A partir de entonces nuestra relación cambió, nunca pensé que pudiera ser más maravilloso de lo que ya era pero, la felicidad que emanaba de él se contagiaba a todos los rincones de nuestra casa y hacía mejor el mundo en el que vivíamos. Mi universo adquirió un colorido que nunca antes había tenido.

Una mañana vi que dormía profundamente. Decidí darle una sorpresa. Le preparé un desayuno de hotel de cinco estrellas y me puse guapa y sexy para él. Me acerque a la cama y le di un beso apasionado.

Abrió los ojos inundados de estupor y me miró con un terror infinito.

  • ¿Quién eres tú?.

Los médicos me dijeron que era más habitual de lo que pensábamos que el Alzheimer atacara a gente joven. También me aconsejaron que me hiciera a la idea de que, en estos casos, la enfermedad avanzaba mucho más rápido.

En poco tiempo olvido como se utilizaban los cubiertos. Después dejó de saber caminar. Y durante ese tiempo me devolvió, una a una, las humillaciones que había recibido de mi.

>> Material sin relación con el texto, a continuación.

(* ===== verification/ConsumerDowntimeProofs.v ===== *)
(** The consumer's downtime tracking: over a tumbling window it records which
    of its blocks each validator missed, and the evidence it queues at the end
    of the window says exactly that. *)
From S2P Require Import Prelude GoTime Types Externals ConsumerWorld Consumer.

Abbreviation VoteInfo := (string * BlockIDFlag)%type.

(** ** What happened: the votes of each height, oldest first *)
Definition absent (hist : list (Z * list VoteInfo)) (addr : string) (h : Z) : bool :=
  existsb (λ b, (b.1 =? h) && bool_decide ((addr, BlockIDFlagAbsent) ∈ b.2)) hist.
Definition first_seen (hist : list (Z * list VoteInfo)) (addr : string) : option Z :=
  fst <$> head (filter (λ b, addr ∈ b.2.*1) hist).
Definition misses (hist : list (Z * list VoteInfo)) (addr : string) (from to : Z) : Z :=
  Z.of_nat (length (filter (λ h, absent hist addr h = true) (seqZ from (to - from)))).

Lemma absent_snoc hist h vs addr h' :
  absent (hist ++ [(h, vs)]) addr h' = absent hist addr h' || (h =? h') && bool_decide ((addr, BlockIDFlagAbsent) ∈ vs).
Proof. unfold absent. rewrite existsb_app. cbn. by rewrite orb_false_r. Qed.
Lemma first_seen_snoc hist h vs addr :
  first_seen (hist ++ [(h, vs)]) addr =
  match first_seen hist addr with
  | Some f => Some f
  | None => if decide (addr ∈ vs.*1) then Some h else None
  end.
Proof.
  unfold first_seen. rewrite filter_app. destruct (filter _ hist) as [|b l]; cbn; [|done].
  by destruct (decide (addr ∈ vs.*1)).
Qed.
Lemma absent_after hist addr h : absent hist addr h = true → h ∈ hist.*1.
Proof.
  unfold absent. rewrite existsb_exists. intros ([h' vs] & Hin%list_elem_of_In & [E%Z.eqb_eq _]%andb_true_iff).
  apply list_elem_of_fmap. by exists (h', vs).
Qed.
Lemma first_seen_cons h vs hist addr :
  first_seen ((h, vs) :: hist) addr = if decide (addr ∈ vs.*1) then Some h else first_seen hist addr.
Proof.
  unfold first_seen. destruct (decide (addr ∈ vs.*1)); [by rewrite filter_cons_True|by rewrite filter_cons_False].
Qed.
(** Nobody is absent before he is first seen. *)
Lemma absent_first hist addr h :
  StronglySorted Z.lt hist.*1 → absent hist addr h = true → ∃ f, first_seen hist addr = Some f ∧ f ≤ h.
Proof.
  induction hist as [|[h' vs] hist IH]; [done|]. rewrite fmap_cons. intros [Hs Hall]%StronglySorted_inv Ha.
  rewrite first_seen_cons. unfold absent in Ha. cbn [existsb fst snd] in Ha.
  apply orb_true_iff in Ha as [[->%Z.eqb_eq Hin%bool_decide_eq_true]%andb_true_iff|Ha].
  - rewrite decide_True; [exists h; split; [done|lia]|]. apply list_elem_of_fmap. by exists (addr, BlockIDFlagAbsent).
  - destruct (decide (addr ∈ vs.*1)); [|by apply IH]. exists h'. split; [done|].
    apply absent_after in Ha. rewrite Forall_forall in Hall. apply Hall in Ha. cbn in Ha. lia.
Qed.

Section tracking.
Context `{CX : ConsumerExternals}.

(** ** The tracking state of a window that starts at [s] *)
Record tracked (s window : Z) (hist : list (Z * list VoteInfo)) (w : CWorld) : Prop := {
  tr_first addr : FirstTrackedHeights w !! addr = first_seen hist addr;
  tr_bits addr bm i : MissedBlockBitmaps w !! addr = Some bm → 0 ≤ i < window →
    Bitmap.BitmapIsSet bm i = absent hist addr (s + i);
  tr_size addr bm : MissedBlockBitmaps w !! addr = Some bm → Z.of_nat (length bm) = (window + 7) / 8;
  tr_none addr h : MissedBlockBitmaps w !! addr = None → absent hist addr h = false;
}.
Definition fresh (w : CWorld) : Prop := MissedBlockBitmaps w = ∅ ∧ FirstTrackedHeights w = ∅.
Lemma fresh_tracked s window w : fresh w → tracked s window [] w.
Proof. intros [E1 E2]. split; rewrite ?E1, ?E2; try done. Qed.

(** A height whose votes are being read. *)
Lemma tracked_start s window hist h w : tracked s window hist w → tracked s window (hist ++ [(h, [])]) w.
Proof.
  intros [H1 H2 H3 H4]. split; intros.
  - rewrite first_seen_snoc, decide_False by (cbn; set_solver). rewrite H1. by destruct (first_seen hist addr).
  - rewrite absent_snoc, bool_decide_false, andb_false_r, orb_false_r by set_solver. by apply H2.
  - by eapply H3.
  - rewrite absent_snoc, bool_decide_false, andb_false_r, orb_false_r by set_solver. by apply H4.
Qed.

Lemma padded_IsSet len o i :
  Bitmap.BitmapIsSet (padded len o) i = match o with Some bm => Bitmap.BitmapIsSet bm i | None => false end.
Proof.
  unfold padded. destruct o as [bm|]; [|apply Bitmap.zeros_unset].
  destruct (_ <? _); [apply Bitmap.app_zeros_IsSet|done].
Qed.
Lemma padded_length len o :
  0 ≤ len → (∀ bm, o = Some bm → Z.of_nat (length bm) = len) → Z.of_nat (length (padded len o)) = len.
Proof.
  intros Hlen Ho. unfold padded. destruct o as [bm|]; [|by apply Bitmap.zeros_length].
  rewrite (Ho bm eq_refl). by rewrite Z.ltb_irrefl, (Ho bm eq_refl).
Qed.

Lemma first_seen_vote hist h vs a f addr :
  first_seen (hist ++ [(h, vs ++ [(a, f)])]) addr =
  match first_seen (hist ++ [(h, vs)]) addr with
  | Some x => Some x
  | None => if decide (addr = a) then Some h else None
  end.
Proof.
  rewrite !first_seen_snoc. destruct (first_seen hist addr); [done|]. rewrite fmap_app. cbn.
  repeat case_decide; set_solver.
Qed.
Lemma absent_vote hist h vs a f addr h' :
  absent (hist ++ [(h, vs ++ [(a, f)])]) addr h' =
  absent (hist ++ [(h, vs)]) addr h' || bool_decide (h = h' ∧ addr = a ∧ f = BlockIDFlagAbsent).
Proof.
  rewrite !absent_snoc, <-orb_assoc. f_equal. destruct (Z.eqb_spec h h'); cbn [andb orb].
  - apply Bool.eq_iff_eq_true. rewrite orb_true_iff, !bool_decide_eq_true. set_solver.
  - symmetry. apply bool_decide_eq_false. naive_solver.
Qed.

(** The height a vote is first seen at. *)
Definition seen_at (h : Z) (a : string) (w : CWorld) : CWorld :=
  match FirstTrackedHeights w !! a with Some _ => w | None => upd_FirstTrackedHeights (insert a h) w end.

(** Every vote makes its validator tracked ... *)
Lemma tracked_seen s window hist vs h a w :
  tracked s window (hist ++ [(h, vs)]) w →
  tracked s window (hist ++ [(h, vs ++ [(a, BlockIDFlagCommit)])]) (seen_at h a w).
Proof.
  intros [H1 H2 H3 H4]. unfold seen_at. split.
  - intros addr. rewrite first_seen_vote, <-H1. destruct (FirstTrackedHeights w !! a) as [x|] eqn:Ea; cbn.
    + case_decide as E; [subst; by rewrite Ea|by destruct (FirstTrackedHeights w !! addr)].
    + case_decide as E; [subst; by rewrite lookup_insert_eq, Ea|].
      rewrite lookup_insert_ne by done. by destruct (FirstTrackedHeights w !! addr).
  - intros addr bm i E. rewrite absent_vote, bool_decide_false, orb_false_r by naive_solver.
    apply H2. by destruct (FirstTrackedHeights w !! a).
  - intros addr bm E. apply (H3 addr). by destruct (FirstTrackedHeights w !! a).
  - intros addr h' E. rewrite absent_vote, bool_decide_false, orb_false_r by naive_solver.
    apply H4. by destruct (FirstTrackedHeights w !! a).
Qed.

(** ... a vote that is not absent does nothing else, whatever its flag ... *)
Lemma tracked_flag s window hist vs h a f w :
  f ≠ BlockIDFlagAbsent →
  tracked s window (hist ++ [(h, vs ++ [(a, BlockIDFlagCommit)])]) w →
  tracked s window (hist ++ [(h, vs ++ [(a, f)])]) w.
Proof.
  intros Hf [H1 H2 H3 H4]. split; intros.
  - by rewrite H1, !first_seen_vote.
  - rewrite (H2 _ _ _ H H0), !absent_vote, !bool_decide_false by naive_solver. done.
  - by eapply H3.
  - specialize (H4 _ h0 H). rewrite absent_vote, bool_decide_false in * by naive_solver. done.
Qed.

(** ... and an absent one sets its bit. *)
Lemma tracked_missed s window hist vs h a bm w :
  tracked s window (hist ++ [(h, vs ++ [(a, BlockIDFlagCommit)])]) w →
  Bitmap.BitmapSet (padded ((window + 7) / 8) (MissedBlockBitmaps w !! a)) (h - s) = Some bm →
  Z.of_nat (length bm) = (window + 7) / 8 →
  tracked s window (hist ++ [(h, vs ++ [(a, BlockIDFlagAbsent)])]) (upd_MissedBlockBitmaps (insert a bm) w).
Proof.
  intros [H1 H2 H3 H4] Eset Hlen. split.
  - intros addr. cbn. by rewrite H1, !first_seen_vote.
  - intros addr b i. cbn. rewrite absent_vote. destruct (decide (addr = a)) as [->|Hne].
    + rewrite lookup_insert_eq. intros [= <-] Hi. rewrite (Bitmap.BitmapSet_IsSet _ _ _ _ Eset).
      case_decide as Ei; [rewrite bool_decide_true by (split_and!; [lia|done..]); by rewrite orb_true_r|].
      rewrite (bool_decide_false (h = s + i ∧ _)), orb_false_r by (intros (? & _); lia).
      rewrite padded_IsSet. destruct (MissedBlockBitmaps w !! a) as [b|] eqn:Eb.
      * rewrite (H2 _ _ _ Eb Hi), absent_vote, bool_decide_false, orb_false_r by naive_solver. done.
      * specialize (H4 _ (s + i) Eb). rewrite absent_vote, bool_decide_false, orb_false_r in H4 by naive_solver. done.
    + rewrite lookup_insert_ne by done. intros Eb Hi. rewrite (H2 _ _ _ Eb Hi), absent_vote, !bool_decide_false by naive_solver. done.
  - intros addr b. cbn. destruct (decide (addr = a)) as [->|Hne];
      [rewrite lookup_insert_eq; by intros [= <-]|rewrite lookup_insert_ne by done; apply H3].
  - intros addr h'. cbn. destruct (decide (addr = a)) as [->|Hne]; [by rewrite lookup_insert_eq|].
    rewrite lookup_insert_ne by done. intros Eb. specialize (H4 _ h' Eb).
    rewrite absent_vote, bool_decide_false, orb_false_r in * by naive_solver. done.
Qed.

Lemma track_vote_tracked s window hist vs h v c w :
  0 < window → in_int64 (window + 7) → s ≤ h < s + window →
  tracked s window (hist ++ [(h, vs)]) w →
  ∃ w', track_vote h window (h - s) v c w = (Ok tt, w') ∧ tracked s window (hist ++ [(h, vs ++ [v])]) w' ∧
    CParams w' = CParams w ∧ PendingEvidencePackets w' = PendingEvidencePackets w ∧
    StagedDowntimeParams w' = StagedDowntimeParams w.
Proof.
  intros Hw H64 Hh Htr. destruct v as [a f]. unfold track_vote.
  apply (tracked_seen _ _ _ _ _ a) in Htr.
  rewrite bind_run. cbn [gets]. rewrite bind_run.
  match goal with |- context [match FirstTrackedHeights w !! a with Some _ => ?x | None => ?y end c w] =>
    assert ((match FirstTrackedHeights w !! a with Some _ => x | None => y end) c w = (Ok tt, seen_at h a w)) as ->
      by (unfold seen_at; by destruct (FirstTrackedHeights w !! a)) end.
  assert (CParams (seen_at h a w) = CParams w ∧ PendingEvidencePackets (seen_at h a w) = PendingEvidencePackets w ∧
    StagedDowntimeParams (seen_at h a w) = StagedDowntimeParams w) as Hsame by (unfold seen_at; by destruct (_ !! a)).
  destruct (decide (f = BlockIDFlagAbsent)) as [->|Hf].
  2: { exists (seen_at h a w). split; [done|]. by split; [apply tracked_flag|]. }
  rewrite wrap64_id, Z.quot_div_nonneg by (done || lia).
  pose proof (Z.div_pos (window + 7) 8 ltac:(lia) ltac:(lia)).
  rewrite bind_run. cbn [gets].
  assert (Z.of_nat (length (padded ((window + 7) / 8) (MissedBlockBitmaps (seen_at h a w) !! a))) = (window + 7) / 8) as Hlen.
  { apply padded_length; [done|]. intros b Eb. by eapply (tr_size _ _ _ _ Htr). }
  destruct (Bitmap.BitmapSet_Some (padded ((window + 7) / 8) (MissedBlockBitmaps (seen_at h a w) !! a)) (h - s))
    as (bm & Eset & Hlen'); [lia|..].
  { rewrite Hlen. apply Z.div_lt_upper_bound; [lia|].
    pose proof (Z.div_mod (window + 7) 8 ltac:(lia)). pose proof (Z.mod_pos_bound (window + 7) 8 ltac:(lia)). lia. }
  rewrite bind_run, Eset. cbn [or_panic mret M_ret modify].
  eexists. split; [done|]. split; [|done]. apply tracked_missed; [done..|lia].
Qed.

Me atacó con su desprecio e intento dañarme de todas las maneras posibles. Pero para mi fue una especie de redención. Tuve la oportunidad de ser para él lo que su amor incondicional y desinteresado había sido para mi. Le amé más si cabe cada día hasta que se fue apagando, hasta que dejó de hablar, de comer, de observarme con odio.

Y una mañana en que yo me había dormido en el sillón instalado a la cabecera de su cama, me despertó la sensación de que alguien me miraba intensamente, con amor.

Abrí los ojos y le vi, con su sonrisa de siempre, con su expresión de siempre. Haciendo un esfuerzo sobre humano me dijo:
– Te recuerdo, te amo.

Y se fue para siempre. Le despedí. Me separé de su cuerpo maltratado, rindiéndole el homenaje que su inmensa entrega merecía. Pero no le perdí a él, no me quedé sola porque su espíritu se quedó conmigo.

Ahora charlamos, reímos, jugamos a las cartas y, en las noches, me abraza para que mi sueño sea tranquilo, seguro.

Yo espero, serena, que llegue el momento en que nuestras almas se reúnan en el lugar que tengamos destinado, para empezar de nuevo.